Author: Emma Penrod Published: 10 /21/22 Utility Dive
- Power purchase agreement prices jumped 9.6% during the third quarter of 2022 to an average of $45.93 per MWh, according to PPA marketplace LevelTen Energy. PPA prices are now 34% higher than they were this time last year.
- Wind power PPA prices have increased faster than those for solar PPAs, rising 11.4% during the third quarter, according to LevelTen. Solar PPA prices rose 7.5%.
- Demand for renewable energy continues to boom as ever-greater numbers of companies make climate commitments, according to Gia Clark, LevelTen senior director of developer services. However, supply chain and transmission constraints mean would-be buyers of renewable energy must compete for a limited number of projects.
Contracts for renewable energy remain hot commodities, and it could take some time for the Inflation Reduction Act to cool what’s now a two-year run of upward prices for PPAs, according to LevelTen.
PPA prices have increased steadily since 2020, the company says, and they currently show few signs of slowing. Even the Electric Reliability Council of Texas market, where prices have remained relatively stable since 2018, posted price increases in excess of 20% during the third quarter, likely in response to extreme weather events in Texas, Clark said. While each region has unique factors contributing to its rising PPA prices, she said, she identified some similarities across the board.
“The supply-demand imbalance is unrelenting,” Clark said. “We are having so much demand and so little available supply.”
The LevelTen marketplace currently has buyers on its platform seeking enough renewable energy to power some 2 million households’ year-round electricity needs, Clark said.
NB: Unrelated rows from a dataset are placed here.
Definition finalize_signing (signing_session_id : bytes) : CoM Psbt :=
  let! p := map_errM CoDb (get_psbt signing_session_id) in
  let! psbt := lift (ok_or p CoCouldNotFindPsbt) in
  let! packages :=
    lift (map_err CoPsbtToSigningPackageConversionError (signing_packages psbt)) in
  let! ins := aggregate_inputs packages 0 (inputs psbt) in
  let original_psbt := mkPsbt (unsigned_tx psbt) ins (outputs psbt) in
  let! finalized := lift (ok_or (psbt_finalize original_psbt) CoPbstFinalizationFailed) in
  let! ins' := lift (copy_witnesses finalized ins) in
  ret (mkPsbt (unsigned_tx psbt) ins' (outputs psbt)).

End coordinator.

(** ** Maps built by insertion *)

Lemma fold_insert_Some {A} (l : list (OutPoint * A)) (acc : gmap OutPoint A) k v :
  foldl (λ m p, <[p.1 := p.2]> m) acc l !! k = Some v → (k, v) ∈ l ∨ acc !! k = Some v.
Proof.
  revert acc. induction l as [|[k' v'] l IH]; intros acc; simpl; [by right|].
  intros [?|Hk]%IH; [left; set_solver|].
  apply lookup_insert_Some in Hk as [[<- <-]|[_ ?]]; [left; set_solver|by right].
Qed.

Lemma fold_insert_is_Some {A} (l : list (OutPoint * A)) (acc : gmap OutPoint A) k :
  k ∈ l.*1 ∨ is_Some (acc !! k) → is_Some (foldl (λ m p, <[p.1 := p.2]> m) acc l !! k).
Proof.
  revert acc. induction l as [|[k' v'] l IH]; intros acc; simpl.
  - intros [Hk|?]; [by apply elem_of_nil in Hk|done].
  - intros Hk. apply IH. rewrite elem_of_cons in Hk.
    destruct (decide (k' = k)) as [->|Hne]; [right; by rewrite lookup_insert_eq|].
    rewrite lookup_insert_ne by done. naive_solver.
Qed.

Lemma utxo_map_fold us :
  utxo_map us = foldl (λ m p, <[p.1 := p.2]> m) ∅ (map (λ u, (utxo_outpoint u, u)) us).
Proof.
  unfold utxo_map. generalize (∅ : gmap OutPoint Utxo).
  induction us as [|u us IH]; intros acc; simpl; [done|apply IH].
Qed.

(** The UTXOs of a federation, as the coordinator loads them. *)
Lemma federation_utxos `{!BitcoinLib, !FrostLib, !BitcoinLaws} d m id :
  utxo_view d m → io d = [] →
  ∃ us, iter_utxos_by_multisig id d = (d, Ok us) ∧
    ∀ o u, utxo_map us !! o = Some u ↔ m !! o = Some u ∧ utxo_multisig_id u = id.
Proof.
  intros Hv Hio. destruct (store_by_multisig d m id Hv Hio) as (us & Hus & Hp).
  exists us. split; [done|].
  assert (∀ u, u ∈ us ↔ m !! utxo_outpoint u = Some u ∧ utxo_multisig_id u = id) as Hin.
  { intros u. rewrite Hp, list_elem_of_In, List.filter_In, <-list_elem_of_In,
      bool_decide_eq_true, list_elem_of_fmap. split.
    - intros [([o u'] & -> & Ho%elem_of_map_to_list) ?]. split; [|done]. simpl in *.
      by rewrite (utxo_view_keyed d m o u' Hv Ho).
    - intros [? ?]. split; [|done]. exists (utxo_outpoint u, u). by rewrite elem_of_map_to_list. }
  intros o u. rewrite utxo_map_fold. split.
  - intros [Hu|Hu]%fold_insert_Some; [|by rewrite lookup_empty in Hu].
    apply list_elem_of_fmap in Hu as (u' & [= -> ->] & Hu). by apply Hin.
  - intros [Hu Hid]. pose proof (utxo_view_keyed d m o u Hv Hu) as <-.
    destruct (fold_insert_is_Some (map (λ u, (utxo_outpoint u, u)) us) ∅ (utxo_outpoint u))
      as [u' Hu'].
    { left. change (map ?f ?l) with (f <$> l). rewrite <-list_fmap_compose.
      apply (list_elem_of_fmap_2 (fst ∘ λ u, (utxo_outpoint u, u)) us u). by apply Hin. }
    rewrite Hu'. apply fold_insert_Some in Hu' as [Hi|Hi]; [|by rewrite lookup_empty in Hi].
    apply list_elem_of_fmap in Hi as (u2 & [= Ho ->] & Hi). apply Hin in Hi as [Hi _].
    rewrite <-Ho in Hi. congruence.
Qed.

(** ** Conflicting inputs of a batch *)

(** A tracked transaction delivers one of the pegouts of the batch. *)
Definition delivers_one_of (t : Tx) (outs : list (TxOut * PegoutId)) : Prop :=
  ∃ r, r ∈ tx_pegout_requests t ∧ pr_id r ∈ map snd outs.

Lemma honours_iff (outs : list (TxOut * PegoutId)) txs t :
  t ∈ txs →
  honours (matching_pegouts_ids txs outs) t = true ↔ delivers_one_of t outs.
Proof.
  intros Ht. unfold honours, matching_pegouts_ids, delivers_one_of. rewrite existsb_exists. split.
  - intros (r & Hr & Hc%contains_true). exists r. rewrite list_elem_of_In. split; [done|].
    apply list_elem_of_fmap in Hc as (o & Ho & Hin%list_elem_of_In).
    apply List.filter_In in Hin as [Hin _]. rewrite Ho.
    by apply (list_elem_of_fmap_2 snd), list_elem_of_In.
  - intros (r & Hr & Hid). exists r. rewrite <-list_elem_of_In. split; [done|].
    apply contains_true. apply list_elem_of_fmap in Hid as (o & Ho & Hin).
    rewrite Ho. apply (list_elem_of_fmap_2 snd), list_elem_of_In, List.filter_In.
    rewrite <-list_elem_of_In. split; [done|]. apply bool_decide_eq_true, elem_of_list_to_set.
    rewrite list_elem_of_In, in_concat. exists (map pr_id (tx_pegout_requests t)).
    rewrite <-!list_elem_of_In. split.
    + by apply (list_elem_of_fmap_2 (λ tx, map pr_id (tx_pegout_requests tx))).
    + rewrite <-Ho. by apply list_elem_of_fmap_2.
Qed.

Lemma conflicting_utxos_Ok utxos txs outs c :
  conflicting_utxos utxos txs outs = Ok c →
  (∀ t, t ∈ txs → delivers_one_of t outs →
     ∃ o, head (tx_inputs t) = Some o ∧ is_Some (c !! o)) ∧
  (∀ o u, c !! o = Some u → utxos !! o = Some u ∧
     ∃ t, t ∈ txs ∧ delivers_one_of t outs ∧ head (tx_inputs t) = Some o).
Proof.
  unfold conflicting_utxos. intros Hc. ores Hc. injection Hc as <-.
  apply omap_all_Ok in Ho, Ho0. split.
  - intros t Ht Hd. assert (t ∈ List.filter (honours (matching_pegouts_ids txs outs)) txs) as Hin.
    { apply list_elem_of_In, List.filter_In. rewrite <-list_elem_of_In.
      split; [done|]. by apply honours_iff. }
    apply list_elem_of_lookup in Hin as [i Hi].
    destruct (Forall2_lookup_l _ _ _ _ _ Ho Hi) as (o & Ho' & Hh%ok_or_Ok).
    exists o. split; [done|]. apply fold_insert_is_Some. left.
    destruct (Forall2_lookup_l _ _ _ _ _ Ho0 Ho') as ([o2 u2] & Hl & Hp).
    ores Hp. injection Hp as <- <-. apply list_elem_of_fmap. exists (o, a1).
    split; [done|]. by eapply list_elem_of_lookup_2.
  - intros o u [Hu|Hu]%fold_insert_Some; [|by rewrite lookup_empty in Hu].
    apply list_elem_of_lookup in Hu as [i Hi].
    destruct (Forall2_lookup_r _ _ _ _ _ Ho0 Hi) as (o2 & Hl & Hp).
    ores Hp. injection Hp as -> ->. apply ok_or_Ok in Ho1. split; [done|].
    destruct (Forall2_lookup_r _ _ _ _ _ Ho Hl) as (t & Ht & Hh%ok_or_Ok).
    apply list_elem_of_lookup_2, list_elem_of_In, List.filter_In in Ht as [Ht Hhon].
    apply list_elem_of_In in Ht. exists t. split; [done|]. split; [by eapply honours_iff|done].
Qed.

(** ** One attempt *)

(** All stored values are 64-bit amounts. *)
Definition wallet_wf (m : gmap OutPoint Utxo) : Prop :=
  map_Forall (λ _ u, 0 ≤ value (utxo_output u)) m.

Section attempt.
Context `{!BitcoinLib, !FrostLib, !PsbtLib, !BdkLib, !BitcoinLaws, !PsbtLaws, !BdkLaws}.

Lemma validate_no_flags p n d d' :
  io d = [] → validate_psbt p NO_FLAGS n d = (d', Ok tt) → d' = d ∧ sane d p.
Proof.
  intros Hio. unfold validate_psbt. intros Hr. mres Hr. destruct a.
  apply (decides_Ok _ _ _ _ (sanity_checks_decides p d Hio)) in Hm as [Hs ->].
  change (NO_FLAGS =? NO_FLAGS) with true in Hr. injection Hr as <-. done.
Qed.

Lemma filter_excluded_Some utxos ex o u :
  filter_excluded_utxos utxos ex !! o = Some u → utxos !! o = Some u.
Proof.
  unfold filter_excluded_utxos. case_bool_decide; [done|]. rewrite lookup_omap_Some.
  intros (u' & Hk & Hu). rewrite Hu. unfold keep_utxo in Hk.
  destruct (utxo_eth_address u'); [|by injection Hk as ->].
  by destruct (contains ex _); [|injection Hk as ->].
Qed.

(** The parts of a successful attempt. *)
Lemma attempt_make_tx_Ok d d' m outs rate spk n txs ex id p :
  utxo_view d m → io d = [] →
  attempt_make_tx outs rate spk n txs ex id d = (d', Ok p) →
  d' = d ∧ sane d p ∧ ∃ utxos c,
    (∀ o u, utxos !! o = Some u ↔ m !! o = Some u ∧ utxo_multisig_id u = id) ∧
    conflicting_utxos utxos txs outs = Ok c ∧
    coin_selection (filter (λ '(p, _), p ∉ (list_to_set (concat (map tx_inputs txs)) : gset OutPoint))
      (filter_excluded_utxos utxos ex)) c outs rate spk = Ok p.
Proof.
  intros Hv Hio. unfold attempt_make_tx.
  destruct (federation_utxos d m id Hv Hio) as (us & Hus & Hmap).
  unfold bindM at 1, map_errM at 1. rewrite Hus. cbn [map_err]. intros Hr. mres Hr.
  injection Hr as <- <-. apply lift_Ok in Hm as [-> Hc]. apply lift_Ok in Hm0 as [-> Hsel].
  rewrite map_err_Ok in Hsel. destruct a1. rewrite map_errM_Ok in Hm1.
  apply validate_no_flags in Hm1 as [-> Hs]; [|done]. split; [done|]. split; [done|].
  by exists (utxo_map us), a.
Qed.

Lemma attempt_keeps_db d d' m outs rate spk n txs ex id p :
  utxo_view d m → io d = [] →
  attempt_make_tx outs rate spk n txs ex id d = (d', Ok p) → d' = d.
Proof. intros Hv Hio Ha. by eapply attempt_make_tx_Ok in Ha as [-> _]. Qed.

Lemma tracked_input_elem txs o :
  o ∈ (list_to_set (concat (map tx_inputs txs)) : gset OutPoint) ↔ ∃ t, t ∈ txs ∧ o ∈ tx_inputs t.
Proof.
  rewrite elem_of_list_to_set, list_elem_of_In, in_concat. split.
  - intros (l & Hl & Ho). apply in_map_iff in Hl as (t & <- & Ht).
    exists t. by rewrite !list_elem_of_In.
  - intros (t & Ht & Ho). exists (tx_inputs t). rewrite <-!list_elem_of_In.
    split; [|done]. by apply (list_elem_of_fmap_2 tx_inputs).
Qed.

Lemma keyed_sub m (m' : gmap OutPoint Utxo) :
  (∀ o u, m !! o = Some u → utxo_outpoint u = o) → wallet_wf m →
  (∀ o u, m' !! o = Some u → m !! o = Some u) → keyed m'.
Proof. intros Hk Hw Hs o u Hu. split; [by eapply Hk, Hs|]. by eapply Hw, Hs. Qed.

(** C1.  A PSBT that [attempt_make_tx] builds, while the database answers, from a
    well-formed wallet and for pegouts of nonnegative value to scripts with a
    positive dust limit, is safe to sign: it spends only
    UTXOs of the requested federation; it spends the first input of every
    tracked transaction that delivers one of its pegouts, so that the two
    exclude each other; apart from those inputs it touches no tracked input;
    its outputs and conflicts pass the signers' checks; it pays out what it
    spends up to a fee; and the database is unchanged. *)
Theorem attempt_make_tx_safe d d' m outs rate spk n txs ex id p :
  utxo_view d m → wallet_wf m → io d = [] →
  Forall (λ o, 0 ≤ value o.1 ∧ 0 < minimal_non_dust (script_pubkey o.1)) outs →
  attempt_make_tx outs rate spk n txs ex id d = (d', Ok p) →
  d' = d ∧ sane d p ∧
  (∀ o, o ∈ spends p → ∃ u, m !! o = Some u ∧ utxo_multisig_id u = id) ∧
  (∀ t, t ∈ txs → delivers_one_of t outs → ∃ o, head (tx_inputs t) = Some o ∧ o ∈ spends p) ∧
  (∀ o t, o ∈ spends p → t ∈ txs → o ∈ tx_inputs t →
     ∃ t', t' ∈ txs ∧ delivers_one_of t' outs ∧ head (tx_inputs t') = Some o) ∧
  (∃ fee, is_u64 fee ∧ spent p = paid p + fee).
Proof.
  intros Hv Hw Hio Hout Ha.
  destruct (attempt_make_tx_Ok _ _ _ _ _ _ _ _ _ _ _ Hv Hio Ha) as (-> & Hs & us & c & Hus & Hc & Hsel).
  destruct (conflicting_utxos_Ok _ _ _ _ Hc) as [Hreq Hcu].
  assert (∀ o u, m !! o = Some u → utxo_outpoint u = o) as Hkey
    by (intros o u Hu; by eapply utxo_view_keyed).
  assert (Forall (λ o, 0 ≤ value o.1) outs) as Hv0
    by (eapply Forall_impl; [exact Hout|]; naive_solver).
  apply coin_selection_Ok in Hsel as (ins & fil & Hin & Hr & Hp); [|..|done].
  2: { eapply keyed_sub; [done..|]. intros o u [Hu _]%map_lookup_filter_Some.
       apply filter_excluded_Some in Hu. by apply Hus. }
  2: { eapply keyed_sub; [done..|]. intros o u Hu. apply Hcu in Hu as [Hu _]. by apply Hus. }
  assert (spends p = map dto_outpoint ins) as Hsp.
  { destruct Hp as (final & fee & chg & -> & _). apply map_unsigned_input. }
  assert (∀ o, o ∈ spends p → ∃ u, utxo_outpoint u = o ∧
    ((us !! o = Some u ∧ ∀ t, t ∈ txs → o ∉ tx_inputs t) ∨ c !! o = Some u)) as Hspent.
  { intros o. rewrite Hsp. intros (i & -> & Hi)%list_elem_of_fmap.
    destruct (Hin i Hi) as (op & u & [Hu|Hu] & ->); simpl.
    - apply map_lookup_filter_Some in Hu as [Hu Hn]. apply filter_excluded_Some in Hu.
      pose proof (Hkey op u (proj1 (proj1 (Hus _ _) Hu))) as Ho.
      exists u. rewrite Ho. split; [done|]. left. split; [done|]. intros t Ht Hot.
      apply Hn, tracked_input_elem. eauto.
    - pose proof Hu as Hu'. apply Hcu in Hu' as [Hu' _].
      pose proof (Hkey op u (proj1 (proj1 (Hus _ _) Hu'))) as Ho.
      exists u. rewrite Ho. split; [done|]. by right. }
  split; [done|]. split; [done|]. split_and!.
  - intros o Ho. destruct (Hspent o Ho) as (u & _ & [[Hu _]|Hu]).
    + exists u. by apply Hus.
    + apply Hcu in Hu as [Hu _]. exists u. by apply Hus.
  - intros t Ht Hd. destruct (Hreq t Ht Hd) as (o & Hh & Hso). exists o. split; [done|].
    rewrite Hsp. by apply Hr.
  - intros o t Ho Ht Hot. destruct (Hspent o Ho) as (u & _ & [[_ Hn]|Hu]).
    + by destruct (Hn t Ht).
    + apply Hcu in Hu as (_ & t' & ? & ? & ?). eauto.
  - apply paid_batch_conserves in Hp as (chg & fee & Hf & _ & _ & Hsum & _).
    + exists fee. split; [|done]. by eapply calculate_required_fee_range.
    + apply remaining_Forall, encode_ids_dust. eapply Forall_impl; [exact Hout|]. naive_solver.
Qed.

(** ** The loop *)

(** The attempt with these outputs yields a PSBT over the limits. *)
Definition oversized (outs : list (TxOut * PegoutId)) rate spk n txs ex id (d : Db) : Prop :=
  ∃ p w, attempt_make_tx outs rate spk n txs ex id d = (d, Ok p) ∧
    calculate_signed_tx_weight p = Ok w ∧ exceeds_limit p w = true.

(** The same as a computation. *)
Definition oversized_b (outs : list (TxOut * PegoutId)) rate spk n txs ex id (d : Db) : bool :=
  match attempt_make_tx outs rate spk n txs ex id d with
  | (_, Ok p) => match calculate_signed_tx_weight p with
                 | Ok w => exceeds_limit p w
                 | _ => false
                 end
  | _ => false
  end.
Renewable energy developers are eager to meet that demand, she said, but getting their projects to the point of signing a contract has become an increasingly lengthy process.
In a recent survey, Clark said, project developers told LevelTen that interconnection queues and delays remain their greatest roadblock. Others cited labor shortages and concerns about forced labor and supply chain traceability as significant challenges.
“The reason why is … interconnection is really a binary,” Clark said. “Can you build a project, yes or no? If it’s a yes, then you get into the supply chain challenges. But when you are thinking about how big a factor it is, the binary is likely to be the biggest impact because that’s the ‘Can you do it or not?’ piece.”
This interconnection question could complicate things for the Inflation Reduction Act, Clark said. The legislation seems likely to spur domestic manufacturing that, in the long term, should help alleviate supply chain delays and material shortages. But whether the IRA or other policies will help open up more transmission remains to be seen.
“There’s a lot of things we’re tracking right now, but that’s why the IRA hasn’t had as big an impact as we want — which is not to say it isn’t going to help,” Clark said. “It’s blunting those challenges but not necessarily alleviating the impacts all at once.”